A Brief History of Software Operations
Operations Landscape
In this article, we'll explore and briefly survey the history of the operations landscape for managing software over the past two decades.
During the last several years containers became an essential component to how many modern applications are often built and delivered. The largest companies, smallest startups, and direct contributors including software engineers, data scientists, devops, or any group managing applications or models can all benefit from containerization.
Containers are often synonymous to “Docker containers”, because Docker first popularized container technology for mainstream usage. There are presently several alternatives to Docker or Docker tool replacements, such as Podman, containerd, and many others worth exploring.

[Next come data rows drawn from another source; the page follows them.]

Lemma allocproc_gives_a_fresh_pid_witness :
  (locks_free ex_table /\ pid_lock ex_table = false /\ pids_below ex_table /\
   - 2 ^ 31 <= nextpid ex_table < 2 ^ 31 - 1) /\
  exists s',
    allocproc DEFAULT 4096 8192 ex_table = Ret (Some 5%nat) s' /\
    (pid <$> procs s') = [1; 2; 3; 4; 5; 6] /\
    nextpid s' = 7.
Proof.
  assert (Hfree : locks_free ex_table) by ex_free.
  assert (Hbelow : pids_below ex_table).
  { intros i q Hq. ex_slots Hq. }
  split; [repeat split; [exact Hfree|exact Hbelow|vm_compute; discriminate]|].
  destruct (allocproc_gives_a_fresh_pid DEFAULT 4096 8192 ex_table 5%nat blank
              Hfree eq_refl)
    as (s' & q' & Hrun & _);
    [ex_first|discriminate|discriminate|exact Hbelow
    |split; vm_compute; [discriminate|reflexivity]|].
  exists s'. split; [exact Hrun|].
  assert (Hs : s' = match allocproc DEFAULT 4096 8192 ex_table with
                    | Ret _ x => x | _ => ex_table end)
    by (rewrite Hrun; reflexivity).
  rewrite Hs. vm_compute. split; reflexivity.
Defined.
Definition platform_local : Platform :=
  {| TrimSpace := ltrim;
     Getwd := inl "/app";
     Executable := inl "/usr/bin/helpi";
     filepath_Dir := fun _ => "/usr/bin";
     yaml_Unmarshal := fun _ => inl yaml_local;
     godotenv_Load := fun _ _ env => (env, None) |}.

Definition disk : gmap string os.node :=
  {[ "/app/config.yaml" := os.RegularFile "config";
     "/app/.env" := os.RegularFile "OPENAI_API_KEY=sk-test" ]}.

(** The same without the .env file. *)
Definition disk_without_env : gmap string os.node :=
  {[ "/app/config.yaml" := os.RegularFile "config" ]}.

End desk.

(** * Properties *)

(** ** Loops and folds *)

Section GoFacts.
Import Go.

Lemma range_assign_app {A B : Type} (f : A -> B) (z : B) (xs : list A) :
  forall pre : list B,
    range_assign f (length pre) xs (pre ++ replicate (length xs) z)
    = pre ++ map f xs.
Proof.
  induction xs as [|x xs IH]; intros pre; simpl.
  - reflexivity.
  - rewrite insert_app_r_alt by lia.
    replace (length pre - length pre)%nat with 0%nat by lia. simpl.
    replace (S (length pre)) with (length (pre ++ [f x])).
    2:{ rewrite length_app. simpl. lia. }
    replace (pre ++ f x :: replicate (length xs) z)
      with ((pre ++ [f x]) ++ replicate (length xs) z)
      by (rewrite <- app_assoc; reflexivity).
    rewrite IH, <- app_assoc. reflexivity.
Qed.
(** The column [changed] of the down-day count from a previous flag [p],
    and the group numbers of the down days from a count [acc]. *)
Definition changed_from (p : option bool) (flags : list bool) : list bool :=
  zip_with (λ f q, bool_decide (Some f ≠ q)) flags
           (take (length flags) (p :: (Some <$> flags))).

Definition down_ids_from (p : option bool) (acc : nat) (flags : list bool)
    : list nat :=
  (filter (λ q, q.2 = true)
          (zip (DownDays.cumsum_bool acc (changed_from p flags)) flags)).*1.

(** The range of pandas, which counts time in 64-bit nanoseconds from
    1970-01-01, the day numbered 0: the whole days that a [pd.Timedelta] can
    hold, and the dates on which every time of day is a [pd.Timestamp]. *)
Definition timedelta_days (n : Z) : Prop := -106751 ≤ n ≤ 106751.

Definition timestamp_date (d : Z) : Prop := -106751 ≤ d ≤ 106750.

End SpecMore.

(** * Further sample inputs *)

Module ExamplesMore.
Import Calculation Examples.



End ExamplesMore.
(** * Properties *)

(** ** Arithmetic of column values *)

Module FloatFacts.

Lemma Qc_eqb_eq (a b : Qc) : Qc_eqb a b = true ↔ a = b.
Proof.
  unfold Qc_eqb. rewrite Qceq_alt.
  destruct (a ?= b)%Qc; split; congruence.
Qed.


Lemma Qc_leb_le (a b : Qc) : Qc_leb a b = true ↔ (a ≤ b)%Qc.
Proof.
  unfold Qc_leb. rewrite Qcle_alt.
  destruct (a ?= b)%Qc; split; congruence.
Qed.



Lemma Qc_eqb_neq (a b : Qc) : Qc_eqb a b = false ↔ a ≠ b.
Proof. rewrite <- not_true_iff_false, Qc_eqb_eq. done. Qed.



Lemma fmul_2_0 : fmul (Fin (qc 2 1)) (Fin 0%Qc) = Fin 0%Qc.
Proof. simpl. f_equal. Qed.

Lemma fadd_0_r (v : fval) : fadd v (Fin 0%Qc) = v.
Proof. destruct v; simpl; try reflexivity. f_equal. ring. Qed.

Lemma fsub_0_r (v : fval) : fsub v (Fin 0%Qc) = v.
Proof. destruct v; simpl; try reflexivity. f_equal. ring. Qed.
(** An opener that is reached and never closed. *)
Lemma parse_iter_missing_end (pre : list token) (l : Z) (k : kind) (hdr : tvalue)
                             (rest : list token) :
  forallb plain_token pre = true ->
  k = K_compound \/ k = K_def ->
  rest <> [] ->
  forallb open_token rest = true ->
  forall fuel operands,
    (length (pre ++ (l, k, hdr) :: rest) < fuel)%nat ->
    parse_iter fuel (pre ++ (l, k, hdr) :: rest) operands
    = Raise (missing_end (last_node_line None l rest)).
Proof.
  intros Hpre Hk Hne Hopen.
  induction pre as [|[[lp kp] vp] pre IH]; intros fuel operands Hlt.
  - destruct fuel as [|fuel]; [lia|]. cbn [app length] in *. cbn [parse_iter].
    replace (OUT_TOKENS k) with false by (destruct Hk; now subst k).
    replace (COMPOUND_TOKENS k) with true by (destruct Hk; now subst k).
    cbv zeta.
    destruct (parse_iter_open fuel rest [] l ltac:(lia) Hopen
                ltac:(now destruct rest))
      as [E|(nodes & n & E & Hlast & Hline & Hkind)];
      cbn [run_start] in *; cbv zeta in *.
    + now rewrite E.
    + rewrite E, bind_Ok. cbv beta iota.
      now rewrite (unclosed_last k nodes n Hk Hlast Hkind), Hline.
  - cbn [forallb] in Hpre. apply andb_true_iff in Hpre as [Hp Hpre].
    unfold plain_token, token_kind in Hp. cbn [fst snd] in Hp.
    apply andb_true_iff in Hp as [Hp Hcont]. apply andb_true_iff in Hp as [Hc Hend].
    apply negb_true_iff in Hc, Hend.
    destruct fuel as [|fuel]; [lia|]. cbn [app length] in *. cbn [parse_iter].
    destruct (OUT_TOKENS kp).
    + apply (IH Hpre). lia.
    + rewrite Hc, Hend. cbv zeta. now rewrite (IH Hpre fuel [] ltac:(lia)).
Qed.

(** When [parse_iter] comes to an [end] token that no block is open for,
    at the top level, it stops: the tokens after it are left unread. *)
Lemma parse_iter_stray_end (pre : list token) (l : Z) (v : tvalue) :
  forallb plain_token pre = true ->
  forall operands,
    exists nodes,
      forall fuel after,
        (length pre < fuel)%nat ->
        parse_iter fuel (pre ++ (l, K_end, v) :: after) operands = Ok (nodes, after).
Proof.
  induction pre as [|[[lp kp] vp] pre IH]; intros Hpre operands.
  - exists (flush_operands operands ++ [Node l K_end (NLeaf v)])%list.
    intros fuel after Hlt. destruct fuel as [|fuel]; [cbn in Hlt; lia|]. reflexivity.
  - cbn [forallb] in Hpre. apply andb_true_iff in Hpre as [Hp Hpre].
    unfold plain_token, token_kind in Hp. cbn [fst snd] in Hp.
    apply andb_true_iff in Hp as [Hp Hcont]. apply andb_true_iff in Hp as [Hc Hend].
    apply negb_true_iff in Hc, Hend.
    destruct (OUT_TOKENS kp) eqn:Hout.
    + destruct (IH Hpre (operands ++ [(lp, kp, vp)])%list) as [nodes Hn].
      exists nodes. intros fuel after Hlt.
      destruct fuel as [|fuel]; [cbn in Hlt; lia|]. cbn [app length] in *.
      cbn [parse_iter]. rewrite Hout. apply Hn. lia.
    + destruct (IH Hpre []) as [nodes Hn].
      exists (flush_operands operands ++ Node lp kp (NLeaf vp) :: nodes)%list.
      intros fuel after Hlt.
      destruct fuel as [|fuel]; [cbn in Hlt; lia|]. cbn [app length] in *.
      cbn [parse_iter]. rewrite Hout, Hc, Hend. cbv zeta.
      now rewrite (Hn fuel after ltac:(lia)).
Qed.

Lemma end_continue_app (a b : list token) :
  end_continue (a ++ b) = (end_continue a ++ end_continue b)%list.
Proof.
  induction a as [|[[l k] v] a IH]; [reflexivity|].
  cbn [app end_continue]. rewrite IH. now destruct (kind_eqb k K_continue).
Qed.

Lemma end_continue_none (tokens : list token) :
  forallb (fun t => negb (kind_eqb (token_kind t) K_continue)) tokens = true ->
  end_continue tokens = tokens.
Proof.
  induction tokens as [|[[l k] v] tokens IH]; [reflexivity|].
  cbn [forallb]. intros H. apply andb_true_iff in H as [Hk H].
  unfold token_kind in Hk. cbn [fst snd] in Hk. apply negb_true_iff in Hk.
  cbn [end_continue]. now rewrite Hk, (IH H).
Qed.

Lemma forallb_weaken {A} (f g : A -> bool) (l : list A) :
  (forall x, f x = true -> g x = true) -> forallb f l = true -> forallb g l = true.
Proof.
  intros H. induction l as [|x l IH]; [reflexivity|]. cbn [forallb].
  intros E. apply andb_true_iff in E as [E1 E2]. now rewrite (H x E1), (IH E2).
Qed.

Lemma plain_not_continue (t : token) :
  plain_token t = true -> negb (kind_eqb (token_kind t) K_continue) = true.
Proof. unfold plain_token. intros H. now apply andb_true_iff in H as [_ H]. Qed.

Lemma open_not_continue (t : token) :
  open_token t = true -> negb (kind_eqb (token_kind t) K_continue) = true.
Proof.
  unfold open_token. intros H. apply andb_true_iff in H as [H _].
  now apply andb_true_iff in H as [_ H].
Qed.
(** * Proximal operators (proxalgs/operators.py)

    A shallow embedding of the module's operators

      prox_{f,rho}(x0) = argmin_x ( f(x) + (rho / 2) ||x - x0||_2^2 )

    and the properties its specification states about them.

    - Arrays are numpy arrays: a shape and the row-major data.
    - The element type comes with its arithmetic ([dtype]).  Two instances
      are used: [exact F], the arithmetic of a real field [F] (the
      "real arrays" of the specification), in which the general statements
      are proved; and [float64], IEEE 754 binary64 as numpy computes, on
      which the operators run on concrete inputs.
    - Linear algebra (numpy.linalg.solve, scipy's spsolve, the SVD) is
      external to the module; it is modelled on MathComp matrices by its
      contract in exact arithmetic.
    - The SFO optimizer object is opaque: [sfo] is a program over the calls
      the module makes on it. *)

From HB Require Import structures.
From mathcomp Require Import boot order algebra.
From mathcomp Require Import ring_tactic field_tactic arithmetic_tactic.
From Corelib Require Import PrimFloat.

Set Implicit Arguments.
Unset Strict Implicit.
Unset Printing Implicit Defensive.

Import Order.TTheory GRing.Theory Num.Theory.
Local Open Scope ring_scope.

(** ** numpy arrays *)

Record ndarray (T : Type) := NDArray { shape : seq nat; data : seq T }.

Arguments NDArray {T} shape data.

Section Arrays.

Variables T U V : Type.

(** [a.size] *)
Definition arr_size (a : ndarray T) : nat := size (data a).

(** A one-dimensional array holding [xs]. *)
Definition array1d (xs : seq T) : ndarray T := NDArray [:: size xs] xs.
(* ===== verification/Prelude.v ===== *)
(** * A verification library for the TypeScript toolchain in Rust

    The repository is a port of the TypeScript compiler and language server from
    Go: a workspace of crates under [src/crates/]. This library models the
    crates at the bottom of it, on which the parser, the checker, the emitter and
    the language server stand, and proves what those rely on. Paths below are
    relative to [src/crates/].

    ** How the parts fit together

    Text is bytes. [tsr_jsstring] decodes them to code points, a superset of
    UTF-8 in which a lone surrogate has three bytes; [tsr_scanner] turns a source
    text into tokens over that decoder and [tsr_parser] asks it for them, ahead
    and back again, to decide what it reads; [tsr_core] and [tsr_tspath] hold paths,
    ordered collections, sorting, text ranges and edits and the thread helpers;
    [tsr_semver] and [tsr_glob] serve module resolution and the server's file
    watching; [tsr_sourcemap] writes and reads the source maps of the emitter and
    [tsr_printer] has the writers it prints with; [tsr_json] and, over it,
    [tsr_jsonrpc] carry what server and client say; [tsr_build] runs the compiler
    over projects that refer to each other.

    ** The files

    - [Prelude]: bytes and strings, machine integers (a [w]-bit value is the [Z]
      it denotes, wrap-around written out by [wrap_u] and [wrap_s]), the [result]
      type and the option monad, search and split functions of byte strings with
      their laws, comparison functions and what makes them total orders, the
      hints and tactics of the library.
    - [Wtf8]: [tsr_jsstring/src/wtf8.rs] and [classify.rs]. Decoding and encoding
      a rune are mutually inverse exactly on well-formed input; joining the
      surrogate pairs of a text is what recoding its code points as UTF-16 does.
    - [LineMap]: [line_map.rs], [position_map.rs] and the source maps' [lineinfo.rs].
      Line starts are increasing and complete, the binary search finds the line,
      byte and UTF-16 positions convert back and forth.
    - [PathComponents], [PathNormal], [PathCompare], [PathExtension]:
      [tsr_core/src/path.rs], [tsr_tspath/src] and the comparisons of
      [tsr_jsstring]. Normalising is idempotent, the component reducers agree,
      relative paths lead where they say, the comparisons are orders. The Unicode
      case tables are generated data, seen through the class [CaseTables]: the two
      lookups and the laws the code relies on.
    - [Base64], [SourceMapGenerator], [SourceMapRoundTrip]:
      [tsr_sourcemap/src]. The generator is a state record with one pending
      mapping; it refines the list of mappings it was given, and the decoder reads
      that list back.
    - [Semver], [SemverRange]: [tsr_semver/src].
      Printing and parsing, the precedence order, the ranges and their desugaring.
    - [Glob]: [tsr_glob/src/lib.rs], parser, printer and matcher.
    - [GoSort], [GoSortProps]: [tsr_core/src/go_sort.rs], a pattern-defeating
      quicksort that sorts, ends and does not panic.
    - [OrderedMap]: [tsr_core/src/collections]; the deque of
      keys and the value table implement an ordered association list.
    - [Bfs], [BfsLevel], [BfsProps]: [tsr_core/src/bfs.rs]. One step is one shared
      access of one thread; every interleaving ends with the same answer, which is
      the one of a breadth-first search.
    - [Semaphore]: [tsr_core/src/semaphore.rs] as a step relation of threads
      around a mutex and a condition variable.
    - [TextEdits], [Pattern]: [text_change.rs], [ranges.rs], [pattern.rs].
    - [BigInt]: [tsr_jsnum/src/bigint.rs], the normal form of bigint literals; the
      class [NumBigint] is what it takes from the [num_bigint] crate.
    - [ScannerKinds], [ScannerState]: token kinds and spelling tables
      ([tsr_scanner/src/tables_generated.rs], [identifier.rs]), the state of the
      scanner with its checkpoints, caches and error sinks ([state.rs]), and the
      functions over texts ([utilities.rs]). A method is a computation of the monad
      [M] over the state. The keyword lookup, the printing of tokens and the binary
      search over the spellings agree.
    - [ScannerWp]: total weakest preconditions of those computations, the
      invariant [ok] of a scanner and the judgement [at_pos] of what a token's scan
      has moved.
    - [ScannerDigits] (with concrete parameters and a sample text), [ScannerEscape],
      [ScannerLexemes]: [number.rs], [escape.rs], [identifier.rs], [literal.rs], each
      function with its specification. A string literal's fast path is its loop.
    - [ScannerTrivia], [ScannerComments]: [trivia.rs]. Skipping trivia
      is idempotent; the comments around a token are handed out in order, all
      of them ([trivia]) and each to its end ([comment_span]).
    - [ScannerScan], [ScannerScanSpec], [ScannerTokens]: [scan.rs]. A scan does not
      panic, its token starts where [skip_trivia] ends, and scanning again and
      again divides the text into tokens.
    - [ScannerRescan], [ScannerRescanSpec]: [rescan.rs], the larger operators, regular
      expressions (as far as they are delimited), templates, JSX and JSDoc tokens.
    - [ScannerSession], [ScannerReplay]: clients of a scanner.
      A session is any sequence of its operations that keeps what they ask of a
      caller; none panics. Two scanners that agree on text, settings and state read
      the same whatever their caches hold, so going back to a checkpoint undoes
      what was read since.
    - [ParserCore]: the parser under its grammar ([tsr_parser/src/state.rs], [tokens.rs],
      [diagnostics.rs]): its state, a computation of the monad [P] over it, the
      diagnostics it collects, its checkpoints and the operations on tokens. The
      factory that builds nodes is the class [ParserFactory].
    - [ParserPredicates]: the questions the grammar asks about the tokens ahead
      ([predicates.rs], [modifiers.rs], [ambiguity.rs] and those of the grammar's
      files); [ParserLookAhead] shows that each leaves the parser where it was.
    - [ParserListBuffer], [ParserLists], [ParserListsSpec]: [list_buffer.rs] and
      [lists.rs]. The buffer is the list of what was put into it; lists end, with
      their recovery from tokens that no list takes, for any element parser.
    - [ParserWp], [ParserStep], [ParserLookAhead]: what a parser must be to stand at
      a token ([fit]), and the judgement [steps]: two parsers that differ only in
      what their scanners cached carry out a computation in step. Sessions of token
      operations are safe, and a look-ahead leaves no trace.
    - [Pragmas], [PragmasSpec]: [pragmas.rs], the directives in the comments before
      the first token, and the fields of the file they set.
    - [Escape], [EscapeReadBack]: [tsr_jsstring/src/escape.rs], the
      escaping of literal text with its flags. Read as string literals are, what
      has been escaped is the text again.
    - [TextWriter], [TextWriterLines]: the writers of [tsr_printer]
      ([emit_text_writer.rs], [text_writer.rs], [single_line_string_writer.rs],
      [semicolon_writer.rs]). The trait is the class [EmitTextWriter], each writer an
      instance. The line and column a writer keeps are those of the pieces it has
      written, and of the whole text where no line break is split between pieces; the one that defers a semicolon drops those before a brace or the end.
    - [BuildGraph], [BuildGraphSpec], [BuildGraphFound]: [tsr_build/src/graph.rs]
      with what it takes of [task.rs], [host.rs] and the configurations of
      [tsr_tsoptions]. All projects reachable by references become tasks, in an
      order in which each stands behind what it refers to unless there is a cycle,
      which is reported unless a reference that may be circular leads to it.
    - [BuildRun], [BuildRunInv], [BuildRunEnds]: [build_or_clean] of
      [tsr_build/src/lib.rs], the builders as threads that fetch indices from a
      counter and wait for completions; a step is one shared access. No project is
      built before what it refers to, some thread can always step until all have
      ended, and then every project has a result.
    - [BaseProto]: [tsr_jsonrpc/src/base_proto.rs], the frames of
      the base protocol. A [Source] is a reader with what it will do: cuts,
      interruptions, errors. Frames that are written are read back, and what is
      read depends on the bytes alone.
    - [JsonState], [JsonWire], [JsonDecoder], [JsonEncoder]: the JSON of [tsr_json]
      ([token.rs], [error.rs], [state.rs]; [wire.rs]; [decoder.rs]; [encoder.rs]). A
      method is a computation of the monad [St] over the state of its receiver.
    - [JsonLex], [JsonStrings], [JsonGrammar], [JsonNext]:
      what the decoder does to an input of which a part is buffered ([views]), as
      specifications by the text alone ([settles], [csettles]); the spellings of
      numbers and strings; the grammar of tokens over a stack of frames
      ([grammar_step]).
    - [JsonWrites], [JsonCopy], [JsonTransaction]: the
      encoder against that grammar. What it writes is read back, what it refuses
      leaves no trace, raw values are written whole or not at all unless the
      writer fails, and the fast path for canonical values writes what their
      tokens would.
    - [JsonShift], [JsonCuts]: a decoder whose buffer has been compacted does what it
      did before; any sequence of requests is answered from the bytes alone.

    ** Conventions

    A definition has the name of the function it models, with a suffix [_loop]
    for its loop and [_fuel] for the recursion behind it. A panic of the source
    (an index out of range, a failed [expect], an arithmetic overflow of a debug
    build where it can happen) is [None], an [Err] of the source is [Err].
    Mutable state is a record passed along; threads are step relations.

    Loops that are not structural take fuel, computed from the length of the
    input by the definition itself wherever the source's loop is bounded by it;
    each such bound is shown to be enough by a theorem whose statement excludes
    the answer that running out gives ([sort_sorts], [glob_parse_print],
    [match_elements_no_panic], [ecma_line_starts_sorted], [graph_ends],
    [frames_round_trip] and so on). A loop over the input of the JSON decoder has
    [input_fuel], the bytes buffered and those to come: each round takes one;
    [copy_tokens] has a round for each byte of its value, [flush_loop] one for
    each event of the writer, and [fill] one for each event of the reader or byte. Only a loop that a caller's function can
    keep alive takes its fuel as an argument.

    ** Not modelled

    Generated code and data (node tables, factories, protocol types, diagnostics,
    Unicode tables), which is most of the source; the functions of the parser that
    build nodes, the binder, checker, transformers, printer and language service,
    which are over the generated syntax tree with its arena (what the parser
    decides from tokens alone is modelled, and lists are, for any element parser);
    reading a configuration and building one project (parameters of the build
    graph); processes, pipes, file systems and file watching; binary floating point.
    Allocation capacity, hashing order (never observed by what is modelled), mutex
    poisoning (ignored by the source as well) and the growing of the native stack
    are left out of the parts that are modelled.

    ** Plan

    The order of the components is from the texts upwards. Modelled are the crates
    of text, paths, versions, globs, source maps, escaping, writers, framing and
    JSON, the collections and thread helpers of [tsr_core], the scanner, the parser
    as far as it depends on tokens, and the graph and the builders of [tsr_build].
    What can follow without a model of the syntax tree: the position lookup of the
    source mapper, the regular-expression checker of the scanner, the work groups of
    [tsr_core], the reference-counted caches of [tsr_project] and module resolution
    over a virtual file system. *)

From Stdlib Require Export ZArith Lia Bool Ascii String.
From stdpp Require Export base numbers list option strings.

The precursor to containers was the virtualization of a computer system called a virtual machine, which is still a common technology in use today.
Virtual Machines
A virtual machine is not based on container technology. Rather, a virtual machine contains the operating system and all of the dependencies needed to run an application. Basically everything within a computer system required to run an application including the user space and kernel space of an operating system. Server hardware is virtualized and each VM shares resources from the host. The benefits are similar to containers for spinning up new applications, minimizing security update complexity, and enhancing code portability. However, compared to containers the benefits of running virtual machines for modern applications fall short:
- Virtual machines take a non-trivial amount of time to start up because VMs boot a full OS.
- Virtual machines possess a much larger footprint than containers. Since a VM contains an entire operating system, the size of a VM can easily be several gigabytes. This makes VMs significantly slower to download and deploy across a distributed network.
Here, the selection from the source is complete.